Textbook and references

  • Textbook: Statistical Digital Signal Processing and Modeling by Monsoon H. Hayes
  • Suggested reference 1: Adaptive Filter Theory by Simon Haykin
  • Suggested reference 2: Statistical Signal Processing by Robert M. Gray. (available online)
  • Suggested reference 3: Toeplitz and Circulant Matrices: A Review by Robert M. Gray. (available online)

Course Evaluation

  • Problem sets will be handed out. You should attempt them all. Solutions will be posted on the course website.
  • There will be one simulation project asking you to implement some algorithms that will count for 15% of the grade.
  • There will be 1 in class midterm exam tentatively set for 17 June that will count for 35% of the grade.
  • There will be a final exam that will count for 50% of the grade.
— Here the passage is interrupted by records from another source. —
Definition pg_nextpower2_32 (num : Z) : Z :=
  let num := u32 num in
  if Z.land num (u32 (num - 1)) =? 0 then num
  else u32 (Z.shiftl 1 (pg_leftmost_one_pos32 num + 1)).

(** At least its argument, and less than twice as much. *)
Lemma pg_nextpower2_32_bounds num :
  0 < num <= 2147483648 → num <= pg_nextpower2_32 num < 2 * num.
Proof.
  intros Hn. unfold pg_nextpower2_32. rewrite (u32_id num), (u32_id (num - 1)) by lia.
  destruct (Z.eqb_spec (Z.land num (num - 1)) 0) as [_|Hne]; [lia|].
  unfold pg_leftmost_one_pos32. pose proof (Z.log2_spec num ltac:(lia)) as [Hlo Hhi].
  pose proof (Z.log2_nonneg num) as Hlog.
  assert (num ≠ 2 ^ Z.log2 num) as Hpow.
  { intros Heq. apply Hne. assert (num - 1 = Z.ones (Z.log2 num)) as -> by (rewrite Z.ones_equiv; lia).
    rewrite Z.land_ones by done. rewrite Heq at 1. apply Z.mod_same. lia. }
  rewrite Z.shiftl_1_l, Z.add_1_r, u32_id; rewrite Z.pow_succ_r in * by lia; [lia|].
  assert (Z.log2 num < 31) as Hlt.
  { apply Z.log2_lt_pow2; [lia|]. destruct (decide (num = 2147483648)) as [->|]; [done|lia]. }
  split; [lia|]. replace 4294967296 with (2 * 2 ^ 31) by done.
  apply Z.mul_lt_mono_pos_l; [lia|]. by apply Z.pow_lt_mono_r.
Qed.

(** ** arrayfuncs.c: array_bitmap_copy

    The loop keeps the destination byte it is filling in [destbitval] and writes
    it back when it is complete, or at the end. *)

(** [destbitmask <<= 1; if (destbitmask == 0x100) { *destbitmap++ = destbitval; ... }];
    [n] items remain. *)
Definition dest_advance (n : nat) (dest : list Z) (dpos dmask dval : Z) : res (list Z * Z * Z * Z) :=
  let dmask := Z.shiftl dmask 1 in
  if dmask =? 256 then
    dest ← lset dest dpos dval;
    dval ← (match n with O => Ok dval | S _ => lget dest (dpos + 1) end);
    Ok (dest, dpos + 1, 1, dval)
  else Ok (dest, dpos, dmask, dval).
Definition src_advance (n : nat) (src : list Z) (spos smask sval : Z) : res (Z * Z * Z) :=
  let smask := Z.shiftl smask 1 in
  if smask =? 256 then
    sval ← (match n with O => Ok sval | S _ => lget src (spos + 1) end);
    Ok (spos + 1, 1, sval)
  else Ok (spos, smask, sval).

Definition bitmap_end (dest : list Z) (dpos dmask dval : Z) : res (list Z) :=
  if negb (dmask =? 1) then lset dest dpos dval else Ok dest.

Fixpoint bitmap_copy_loop (n : nat) (dest : list Z) (dpos dmask dval : Z) (src : list Z) (spos smask sval : Z)
    : res (list Z) :=
  match n with
  | O => bitmap_end dest dpos dmask dval
  | S n =>
      let dval := if negb (Z.land sval smask =? 0) then Z.lor dval dmask else Z.ldiff dval dmask in
      '(dest, dpos, dmask, dval) ← dest_advance n dest dpos dmask dval;
      '(spos, smask, sval) ← src_advance n src spos smask sval;
      bitmap_copy_loop n dest dpos dmask dval src spos smask sval
  end.
Fixpoint bitmap_set_loop (n : nat) (dest : list Z) (dpos dmask dval : Z) : res (list Z) :=
  match n with
  | O => bitmap_end dest dpos dmask dval
  | S n =>
      '(dest, dpos, dmask, dval) ← dest_advance n dest dpos dmask (Z.lor dval dmask);
      bitmap_set_loop n dest dpos dmask dval
  end.

Definition array_bitmap_copy (destbitmap : list Z) (destoffset : Z) (srcbitmap : option (list Z))
    (srcoffset nitems : Z) : res (list Z) :=
  if nitems <=? 0 then Ok destbitmap
  else
    dpos ← idiv destoffset 8;
    dbit ← imod destoffset 8;
    destbitval ← lget destbitmap dpos;
    match srcbitmap with
    | Some src =>
        spos ← idiv srcoffset 8;
        sbit ← imod srcoffset 8;
        srcbitval ← lget src spos;
        bitmap_copy_loop (Z.to_nat nitems) destbitmap dpos (Z.shiftl 1 dbit) destbitval
          src spos (Z.shiftl 1 sbit) srcbitval
    | None => bitmap_set_loop (Z.to_nat nitems) destbitmap dpos (Z.shiftl 1 dbit) destbitval
    end.

(** Bit [i] of a bitmap. *)
Definition getbit (l : list Z) (i : Z) : bool :=
  match l !! Z.to_nat (i / 8) with Some b => Z.testbit b (i mod 8) | None => false end.

(** The bits while byte [dp / 8] is held in [dval]. *)
Definition held (act : bool) (dest : list Z) (dp dval i : Z) : bool :=
  if act && (i / 8 =? dp / 8) then Z.testbit dval (i mod 8) else getbit dest i.

(** Moving on by one bit. *)
Lemma next_bit p :
  (p mod 8 < 7 ∧ (p + 1) / 8 = p / 8 ∧ (p + 1) mod 8 = p mod 8 + 1)
  ∨ (p mod 8 = 7 ∧ (p + 1) / 8 = p / 8 + 1 ∧ (p + 1) mod 8 = 0).
Proof.
  pose proof (Z.div_mod p 8 ltac:(lia)). pose proof (Z.mod_pos_bound p 8 ltac:(lia)).
  destruct (decide (p mod 8 = 7)); [right|left]; (split; [lia|]).
  - split; [symmetry; apply (Z.div_unique_pos _ _ _ 0)|symmetry; apply (Z.mod_unique_pos _ _ (p / 8 + 1))]; lia.
  - split; [symmetry; apply (Z.div_unique_pos _ _ _ (p mod 8 + 1))|symmetry; apply (Z.mod_unique_pos _ _ (p / 8))]; lia.
Qed.

Lemma mask_shift p : Z.shiftl (2 ^ (p mod 8)) 1 = 2 ^ (p mod 8 + 1).
Proof.
  pose proof (Z.mod_pos_bound p 8 ltac:(lia)). rewrite Z.shiftl_mul_pow2, Z.pow_add_r by lia. done.
Qed.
I reserve the right to provide an alternative grading scheme as necessary if the class grades are below what I deem reasonable. I guarantee that no student shall receive a grade less than that of the official scheme above, but the alternate scheme, if any, may improve your grade.

Required inclusions

  • Academic integrity: In order to maintain a culture of academic integrity, members of the University of Waterloo community are expected to promote honesty, trust, fairness, respect and responsibility.
  • Grievance: A student who believes that a decision affecting some aspect of his/her university life has been unfair or unreasonable may have grounds for initiating a grievance. Read Policy 70, Student Petitions and Grievances, Section 4. When in doubt please be certain to contact the department’s administrative assistant who will provide further assistance.
  • Discipline: A student is expected to know what constitutes academic integrity to avoid committing an academic offence, and to take responsibility for his/her actions. A student who is unsure whether an action constitutes an offence, or who needs help in learning how to avoid offences (e.g., plagiarism, cheating) or about “rules” for group work/collaboration should seek guidance from the course instructor, academic advisor, or the undergraduate Associate Dean. For information on categories of offences and types of penalties, students should refer to Policy 71, Student Discipline. For typical penalties check Guidelines for the Assessment of Penalties.
  • Appeals: A decision made or penalty imposed under Policy 70 (Student Petitions and Grievances) (other than a petition) or Policy 71 (Student Discipline) may be appealed if there is a ground. A student who believes he/she has a ground for an appeal should refer to Policy 72 (Student Appeals).
  • Note for students with disabilities: The AccessAbility Services, located in Needles Hall, Room 1132, collaborates with all academic departments to arrange appropriate accommodations for students with disabilities without compromising the academic integrity of the curriculum. If you require academic accommodations to lessen the impact of your disability, please register with the AccessAbility Services at the beginning of each academic term.